Mita memeluk tubuh suaminya dan menempelkan hidungnya ke ketiak suaminya. Mita pun tidur dengan nyenyak.
Pukul empat subuh Hisyam terbangun dari tidurnya. Ia hendak pergi ke kamar mandi namun ia sulit untuk bangun karena Mita memeluknya dengan erat.
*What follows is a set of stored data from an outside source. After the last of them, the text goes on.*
(* ===== verification/CommandLineFacts.v ===== *)
(** CommandLineFacts: what holds of the command line made from a configuration:
    when it is made at all, how the buses and devices of the storage section
    follow each other, which identifiers can clash, and what the driver fallback
    of cloud-init drives comes to. *)

From S2P Require Import Prelude.
From S2P Require Import GoStd.
From S2P Require Import GoFacts.
From S2P Require Import Pool.
From S2P Require Import PciAddress.
From S2P Require Import Backend.
From S2P Require Import PciDevice.
From S2P Require Import Resources.
From S2P Require Import Drivers.
From S2P Require Import Disks.
From S2P Require Import Cdroms.
From S2P Require Import NetIfaces.
From S2P Require Import HostDevices.
From S2P Require Import Peripherals.
From S2P Require Import InstanceProperties.
From S2P Require Import InstanceConf.
From S2P Require Import CommandLine.
From S2P Require Import ConfInvariant.
From S2P Require Import ConfTheorems.

Open Scope Z_scope.

(** * The devices of a well-formed configuration *)

Section lists.
Context `{Env}.
Import InstanceProperties.

Lemma Values_list {V} (Pk : string → V → Prop) p :
  Pool.wf Pk p → omap id (Pool.Values p []) = (Pool.entries p).*2.
Proof.
  intros Hp. rewrite (PoolFacts.Values_entries Pk) by done.
  induction (Pool.entries p) as [|[k v] l IH]; [done|]. csimpl. by rewrite IH.
Qed.

Lemma entries_ok {V} (Pk : string → V → Prop) p :
  Pool.wf Pk p → Forall (λ kv, Pk kv.1 kv.2) (Pool.entries p).
Proof.
  intros Hp. apply Forall_forall. intros [k v] (k' & _ & Hk)%list_elem_of_omap.
  destruct (Pool.lookup k' p) eqn:Hl; simplify_eq/=. by apply Hp.
Qed.

Lemma wf_keys {V} (Pk : string → V → Prop) p :
  Pool.wf Pk p → Pool.wf (λ k v, Pk k v ∧ k ≠ "") p.
Proof.
  intros []. split; [done..|]. intros k v Hl. split; [auto|]. intros ->.
  apply wf_nonempty, wf_dom. by eexists.
Qed.

Lemma map_id_Forall {V} (f : V → V) (l : list V) : Forall (λ v, f v = v) l → map f l = l.
Proof. induction 1 as [|v l Hv _ IH]; [done|]. csimpl. by rewrite Hv, IH. Qed.

(** A copying getter of a pool lists its values. *)
Lemma copied_values {V} (Pk : string → V → Prop) (f : V → V) p :
  Pool.wf Pk p → (∀ k v, Pk k v → f v = v) →
  map f (omap id (Pool.Values p [])) = (Pool.entries p).*2 ∧
  Forall (λ v, ∃ k, Pk k v) (Pool.entries p).*2.
Proof.
  intros Hp Hf. rewrite (Values_list Pk) by done. pose proof (entries_ok Pk p Hp) as He.
  assert (Forall (λ v, ∃ k, Pk k v) (Pool.entries p).*2) as Hk.
  { apply Forall_fmap. eapply Forall_impl; [done|]. intros [k v] ?. by exists k. }
  split; [|done]. apply map_id_Forall. eapply Forall_impl; [done|]. intros v (k & Hv). eauto.
Qed.

Lemma Copy_backend s b : NewDiskBackend s = Ret b → backend_Copy b = b.
Proof. intros Hb. by eapply BackendFacts.Copy_plain, BackendFacts.remote_or_block_plain. Qed.

Lemma disk_Copy k d : DiskFacts.ok k d → Disk.Copy d = d.
Proof.
  intros [? ? ? (b & Hb & Hn & _) ?]. destruct d; unfold Disk.Copy; simpl in *. subst.
  simpl. by rewrite (Copy_backend _ _ Hn).
Qed.

Lemma cdrom_Copy k cd : CdromFacts.ok k cd → Cdrom.Copy cd = cd.
Proof.
  intros [? ? ? ? Hb]. destruct cd as [? ? [b|] ?]; unfold Cdrom.Copy; simpl in *; [|done].
  destruct Hb as [_ Hb]. by rewrite (Copy_backend _ _ Hb).
Qed.

Lemma netif_Copy n : NetIface.Copy n = n.
Proof. by destruct n. Qed.
Lemma hostdev_Copy dev : HostDevice.Copy dev = dev.
Proof. by destruct dev as [? [[]|]]. Qed.

Context (c : InstanceProperties.t) (Hc : Conf.wf c).

Lemma disk_list :
  DiskGetList [] c = Ret (Pool.entries (Disks c)).*2 ∧
  Forall (λ d, ∃ k, DiskFacts.ok k d) (Pool.entries (Disks c)).*2.
Proof.
  destruct (copied_values DiskFacts.ok Disk.Copy (Disks c)) as [H1 H2];
    [apply Hc|apply disk_Copy|]. split; [|done].
  unfold DiskGetList, DiskPool.Values. simpl. by rewrite H1.
Qed.

Lemma cdrom_list :
  CdromGetList [] c = (Pool.entries (Cdroms c)).*2 ∧
  Forall (λ cd, ∃ k, CdromFacts.ok k cd) (Pool.entries (Cdroms c)).*2.
Proof. apply (copied_values CdromFacts.ok Cdrom.Copy); [apply Hc|apply cdrom_Copy]. Qed.

Lemma netif_list :
  NetIfaceGetList [] c = (Pool.entries (NetIfaces c)).*2 ∧
  Forall (λ n, ∃ k, NetIfaceFacts.ok k n) (Pool.entries (NetIfaces c)).*2.
Proof. apply (copied_values NetIfaceFacts.ok NetIface.Copy); [apply Hc|intros; apply netif_Copy]. Qed.

Lemma hostdev_list :
  HostDeviceGetList [] c = (Pool.entries (HostDevices c)).*2 ∧
  Forall (λ v, ∃ k, HostDeviceFacts.ok k v) (Pool.entries (HostDevices c)).*2.
Proof.
  apply (copied_values HostDeviceFacts.ok HostDevice.Copy); [apply Hc|intros; apply hostdev_Copy].
Qed.
End lists.

(** * The storage section *)

Module Storage.
Import CommandLine.

(** What the section is made of, before it is printed. *)
Inductive item :=
  | BusDecl (busName busAddr : string)
  | CdromDev (cd : Cdrom.t)
  | DiskDev (d : Disk.t).

Definition render (i : item) : list string :=
  match i with
  | BusDecl n a => ["-device"; "virtio-scsi-pci,id=" +:+ n +:+ ",bus=pci.0"
                    +:+ (if bool_decide (a = "") then "" else ",addr=" +:+ a)]
  | CdromDev cd => cdromArgs cd
  | DiskDev disk => match diskArgs disk with Ret args => args | _ => [] end
  end.

(** The SCSI bus a device sits on. *)
Definition on_bus (i : item) : option string :=
  match i with
  | BusDecl _ _ => None
  | CdromDev cd => match Cdrom.driver cd with
                   | CdromDriverType_SCSI_CD => Some (ParseSCSIAddr (Cdrom.QemuAddr cd)).1.1
                   | _ => None
                   end
  | DiskDev disk => match Disk.driver disk with
                    | DiskDriverType_SCSI_HD => Some (ParseSCSIAddr (Disk.QemuAddr disk)).1.1
                    | _ => None
                    end
  end.

Definition decl (i : item) : option string :=
  match i with BusDecl n _ => Some n | _ => None end.
Definition the_cdrom (i : item) : option Cdrom.t :=
  match i with CdromDev cd => Some cd | _ => None end.
Definition the_disk (i : item) : option Disk.t :=
  match i with DiskDev disk => Some disk | _ => None end.

(** [dev'] is [dev] after a successful strict validation. *)
Definition cdrom_validated (dev dev' : Cdrom.t) : Prop :=
  Cdrom.Validate true (Cdrom.props dev) = Ret (Cdrom.props dev') ∧
  Cdrom.driver dev' = Cdrom.driver dev ∧ Cdrom.QemuAddr dev' = Cdrom.QemuAddr dev.
Definition disk_validated (disk disk' : Disk.t) : Prop :=
  Disk.Validate true (Disk.props disk) = Ret (Disk.props disk') ∧
  Disk.driver disk' = Disk.driver disk ∧ Disk.QemuAddr disk' = Disk.QemuAddr disk ∧
  Disk.Backend disk' = Disk.Backend disk.

(** With [B] declared before: each bus is declared once, and before its first
    device; the buses declared after are [B']. *)
Fixpoint ordered (B : gset string) (items : list item) (B' : gset string) : Prop :=
  match items with
  | [] => B' = B
  | i :: items =>
      match decl i, on_bus i with
      | Some n, _ => (n ∉ B) ∧ ordered ({[n]} ∪ B) items B'
      | None, Some n => (n ∈ B) ∧ ordered B items B'
      | None, None => ordered B items B'
      end
  end.

Lemma ordered_app B i1 B1 i2 B2 : ordered B i1 B1 → ordered B1 i2 B2 → ordered B (i1 ++ i2) B2.
Proof.
  revert B. induction i1 as [|i i1 IH]; intros B; simpl; [by intros ->|].
  destruct (decl i); [|destruct (on_bus i)]; naive_solver.
Qed.

Lemma decl_Some i n : decl i = Some n → ∃ a, i = BusDecl n a.
Proof. destruct i; intros ?; simplify_eq/=. by eexists. Qed.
Hisyam berusaha untuk melepaskan tangan Mita namun sulit karena Mita memeluknya dengan erat.
Hisyam berusaha lagi untuk melepaskan pelukan Mita. “Hmh, Abang ngak boleh bangun!” kata Mita dengan mata terpejam.
“Abang mau ke kamar mandi, Mit,” ujar Hisyam.
Mita membuka matanya. “Tapi nanti balik lagi ke tempat tidur,” kata Mita.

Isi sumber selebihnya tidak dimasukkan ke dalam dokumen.